The expected output is the first line of the data below and every line after it, up to and including the line containing "None, [] => None", each reproduced exactly.

Study material:
-=-=-=-=-

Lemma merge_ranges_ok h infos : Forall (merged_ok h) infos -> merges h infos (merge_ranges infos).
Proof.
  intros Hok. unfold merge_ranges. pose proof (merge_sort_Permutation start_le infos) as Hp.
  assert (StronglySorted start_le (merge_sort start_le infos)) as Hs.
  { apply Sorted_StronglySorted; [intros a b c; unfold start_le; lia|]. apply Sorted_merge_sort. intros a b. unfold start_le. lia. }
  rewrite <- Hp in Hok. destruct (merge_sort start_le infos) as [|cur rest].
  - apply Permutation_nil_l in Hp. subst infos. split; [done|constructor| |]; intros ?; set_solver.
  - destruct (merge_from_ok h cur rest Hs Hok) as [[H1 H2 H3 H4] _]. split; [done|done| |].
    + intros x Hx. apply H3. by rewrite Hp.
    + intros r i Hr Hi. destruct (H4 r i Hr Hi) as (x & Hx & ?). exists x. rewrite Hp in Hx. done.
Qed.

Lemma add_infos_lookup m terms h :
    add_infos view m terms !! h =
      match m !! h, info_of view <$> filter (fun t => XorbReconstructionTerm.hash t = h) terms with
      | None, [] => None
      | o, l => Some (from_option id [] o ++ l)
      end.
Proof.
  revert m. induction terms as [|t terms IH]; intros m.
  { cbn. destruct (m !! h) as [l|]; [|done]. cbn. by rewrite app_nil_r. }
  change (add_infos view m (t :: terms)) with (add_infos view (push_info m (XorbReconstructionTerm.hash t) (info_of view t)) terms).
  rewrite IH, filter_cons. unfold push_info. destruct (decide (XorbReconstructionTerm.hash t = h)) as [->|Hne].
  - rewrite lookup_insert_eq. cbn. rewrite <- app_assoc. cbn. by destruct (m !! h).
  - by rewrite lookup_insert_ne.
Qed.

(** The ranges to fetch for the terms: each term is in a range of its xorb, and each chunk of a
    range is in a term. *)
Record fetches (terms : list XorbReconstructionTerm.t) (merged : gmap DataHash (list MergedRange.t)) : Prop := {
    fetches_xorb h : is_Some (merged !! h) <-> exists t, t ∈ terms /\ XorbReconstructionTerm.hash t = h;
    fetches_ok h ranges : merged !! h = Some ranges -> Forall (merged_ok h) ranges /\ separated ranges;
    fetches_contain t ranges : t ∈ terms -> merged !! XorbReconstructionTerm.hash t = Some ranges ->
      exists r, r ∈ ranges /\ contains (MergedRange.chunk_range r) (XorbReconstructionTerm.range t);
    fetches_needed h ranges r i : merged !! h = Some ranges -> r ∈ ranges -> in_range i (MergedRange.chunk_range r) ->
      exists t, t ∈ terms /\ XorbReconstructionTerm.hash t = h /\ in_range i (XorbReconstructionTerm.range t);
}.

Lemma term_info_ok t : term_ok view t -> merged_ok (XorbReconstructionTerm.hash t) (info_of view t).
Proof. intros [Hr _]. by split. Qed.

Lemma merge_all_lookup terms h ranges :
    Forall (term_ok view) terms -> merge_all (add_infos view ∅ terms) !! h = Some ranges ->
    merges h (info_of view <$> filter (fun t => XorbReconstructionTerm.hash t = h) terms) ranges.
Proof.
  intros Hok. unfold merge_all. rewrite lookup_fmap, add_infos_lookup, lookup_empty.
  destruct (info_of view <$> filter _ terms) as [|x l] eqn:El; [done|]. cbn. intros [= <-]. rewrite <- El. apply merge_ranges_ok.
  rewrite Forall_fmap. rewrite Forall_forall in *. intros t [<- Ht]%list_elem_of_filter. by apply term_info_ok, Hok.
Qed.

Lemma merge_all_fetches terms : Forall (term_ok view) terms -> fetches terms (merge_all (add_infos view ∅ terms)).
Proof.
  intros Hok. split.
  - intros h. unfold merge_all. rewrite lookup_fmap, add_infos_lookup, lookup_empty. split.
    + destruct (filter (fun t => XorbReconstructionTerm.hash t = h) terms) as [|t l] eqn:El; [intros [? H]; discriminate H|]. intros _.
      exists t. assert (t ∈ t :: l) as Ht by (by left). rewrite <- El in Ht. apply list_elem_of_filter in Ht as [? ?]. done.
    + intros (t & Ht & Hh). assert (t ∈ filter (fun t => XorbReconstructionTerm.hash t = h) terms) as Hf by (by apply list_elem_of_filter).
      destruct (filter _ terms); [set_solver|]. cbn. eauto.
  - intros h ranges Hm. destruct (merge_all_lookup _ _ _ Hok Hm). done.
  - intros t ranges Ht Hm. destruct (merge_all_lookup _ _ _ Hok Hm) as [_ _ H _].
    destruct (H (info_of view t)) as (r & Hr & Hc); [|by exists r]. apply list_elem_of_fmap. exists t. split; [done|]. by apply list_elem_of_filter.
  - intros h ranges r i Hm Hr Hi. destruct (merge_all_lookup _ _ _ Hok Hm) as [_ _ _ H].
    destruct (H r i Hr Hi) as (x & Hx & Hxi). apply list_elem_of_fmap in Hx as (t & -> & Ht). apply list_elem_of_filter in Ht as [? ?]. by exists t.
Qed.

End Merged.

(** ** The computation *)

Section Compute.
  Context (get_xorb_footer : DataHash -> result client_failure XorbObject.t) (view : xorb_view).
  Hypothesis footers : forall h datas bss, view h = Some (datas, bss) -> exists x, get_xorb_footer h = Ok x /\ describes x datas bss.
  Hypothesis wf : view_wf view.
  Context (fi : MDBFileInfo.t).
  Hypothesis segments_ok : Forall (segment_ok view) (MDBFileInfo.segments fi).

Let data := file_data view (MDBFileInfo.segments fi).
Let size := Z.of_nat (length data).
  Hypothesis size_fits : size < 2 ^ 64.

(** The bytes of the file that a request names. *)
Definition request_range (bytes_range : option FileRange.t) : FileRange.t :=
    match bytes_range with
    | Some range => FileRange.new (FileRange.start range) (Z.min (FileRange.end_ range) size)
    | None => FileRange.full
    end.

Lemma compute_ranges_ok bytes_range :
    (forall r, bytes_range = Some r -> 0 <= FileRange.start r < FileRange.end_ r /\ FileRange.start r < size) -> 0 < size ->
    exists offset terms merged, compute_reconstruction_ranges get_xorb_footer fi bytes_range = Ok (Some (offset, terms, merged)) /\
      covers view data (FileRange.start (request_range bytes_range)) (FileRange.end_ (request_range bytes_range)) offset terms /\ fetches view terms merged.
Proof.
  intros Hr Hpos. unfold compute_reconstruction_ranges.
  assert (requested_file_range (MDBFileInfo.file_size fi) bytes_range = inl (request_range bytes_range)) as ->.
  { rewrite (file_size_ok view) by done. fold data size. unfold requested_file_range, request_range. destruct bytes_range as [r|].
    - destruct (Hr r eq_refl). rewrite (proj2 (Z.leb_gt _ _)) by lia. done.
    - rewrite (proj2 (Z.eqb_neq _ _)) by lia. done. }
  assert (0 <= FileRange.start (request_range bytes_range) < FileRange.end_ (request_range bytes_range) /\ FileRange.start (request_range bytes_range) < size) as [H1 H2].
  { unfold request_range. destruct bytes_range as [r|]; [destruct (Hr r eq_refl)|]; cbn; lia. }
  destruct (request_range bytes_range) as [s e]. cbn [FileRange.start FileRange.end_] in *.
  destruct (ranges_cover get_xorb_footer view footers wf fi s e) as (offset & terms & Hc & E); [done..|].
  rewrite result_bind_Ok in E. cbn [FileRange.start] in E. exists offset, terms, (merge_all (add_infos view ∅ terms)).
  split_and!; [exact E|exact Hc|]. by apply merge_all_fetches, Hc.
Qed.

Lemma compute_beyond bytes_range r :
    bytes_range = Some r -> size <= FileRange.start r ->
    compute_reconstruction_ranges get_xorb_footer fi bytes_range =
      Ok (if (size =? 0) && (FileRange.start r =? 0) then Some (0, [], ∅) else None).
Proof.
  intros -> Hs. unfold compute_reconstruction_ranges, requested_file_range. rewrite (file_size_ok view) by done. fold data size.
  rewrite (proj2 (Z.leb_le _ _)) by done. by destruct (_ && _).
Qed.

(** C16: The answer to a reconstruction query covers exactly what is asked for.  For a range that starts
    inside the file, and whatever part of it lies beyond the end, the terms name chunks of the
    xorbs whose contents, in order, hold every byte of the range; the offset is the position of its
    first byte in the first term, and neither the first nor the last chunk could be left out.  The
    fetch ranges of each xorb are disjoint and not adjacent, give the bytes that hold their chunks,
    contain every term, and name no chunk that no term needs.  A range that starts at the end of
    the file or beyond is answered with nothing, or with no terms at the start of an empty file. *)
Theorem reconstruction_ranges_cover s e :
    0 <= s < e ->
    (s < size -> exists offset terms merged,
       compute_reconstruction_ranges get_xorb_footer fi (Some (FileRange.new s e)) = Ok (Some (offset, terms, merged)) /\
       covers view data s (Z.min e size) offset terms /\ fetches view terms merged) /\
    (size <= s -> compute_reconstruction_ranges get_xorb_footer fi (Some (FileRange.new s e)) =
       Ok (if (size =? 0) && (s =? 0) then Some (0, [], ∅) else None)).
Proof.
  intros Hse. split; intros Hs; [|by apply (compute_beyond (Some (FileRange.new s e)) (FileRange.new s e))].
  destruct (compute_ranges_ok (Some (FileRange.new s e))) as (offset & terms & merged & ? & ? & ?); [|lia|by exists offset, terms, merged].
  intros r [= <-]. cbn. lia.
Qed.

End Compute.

-=-=-=-=-

Result of this exercise:
Lemma merge_ranges_ok h infos : Forall (merged_ok h) infos -> merges h infos (merge_ranges infos).
Proof.
  intros Hok. unfold merge_ranges. pose proof (merge_sort_Permutation start_le infos) as Hp.
  assert (StronglySorted start_le (merge_sort start_le infos)) as Hs.
  { apply Sorted_StronglySorted; [intros a b c; unfold start_le; lia|]. apply Sorted_merge_sort. intros a b. unfold start_le. lia. }
  rewrite <- Hp in Hok. destruct (merge_sort start_le infos) as [|cur rest].
  - apply Permutation_nil_l in Hp. subst infos. split; [done|constructor| |]; intros ?; set_solver.
  - destruct (merge_from_ok h cur rest Hs Hok) as [[H1 H2 H3 H4] _]. split; [done|done| |].
    + intros x Hx. apply H3. by rewrite Hp.
    + intros r i Hr Hi. destruct (H4 r i Hr Hi) as (x & Hx & ?). exists x. rewrite Hp in Hx. done.
Qed.

Lemma add_infos_lookup m terms h :
    add_infos view m terms !! h =
      match m !! h, info_of view <$> filter (fun t => XorbReconstructionTerm.hash t = h) terms with
      | None, [] => None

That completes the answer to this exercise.